__Work instruction__. Starting at the line that contains "ClientExec.v", restate each line word for word through the final line of the data, keeping both ends.
[Extracted data — start]
(* ===== verification/_CoqProject ===== *)
-Q . S2P
Prelude.v
Timer.v
SizePack.v
DataQueue.v
Sha2.v
Sha512.v
Sha2Spec.v
Sha2Unrolled.v
Hash.v
Erseefor.v
ChaCha.v
Transformer.v
Messages.v
Exceptions.v
LowLevel.v
Wire.v
CondQueues.v
CallContext.v
ProtocolLayer.v
ServerLayer.v
Registry.v
Listener.v
Application.v
Custom.v
Ssl.v
Pipe.v
ClientLayer.v
Handshake.v
Session.v
Transport.v
RpcChannel.v
ServerChannel.v
DList.v
Observer.v
ThreadPool.v
Client.v
ClientExec.v
ClientSsl.v
Http.v
Lukki.v
RemoteFile.v
RemoteFs.v
Stress.v
Point.v
SslWrapper.v
RemoteTree.v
[Extracted data — finish]
__Output of the exercise__.
ClientExec.v
ClientSsl.v
Http.v
Lukki.v
RemoteFile.v
RemoteFs.v
Stress.v
Point.v
SslWrapper.v
RemoteTree.v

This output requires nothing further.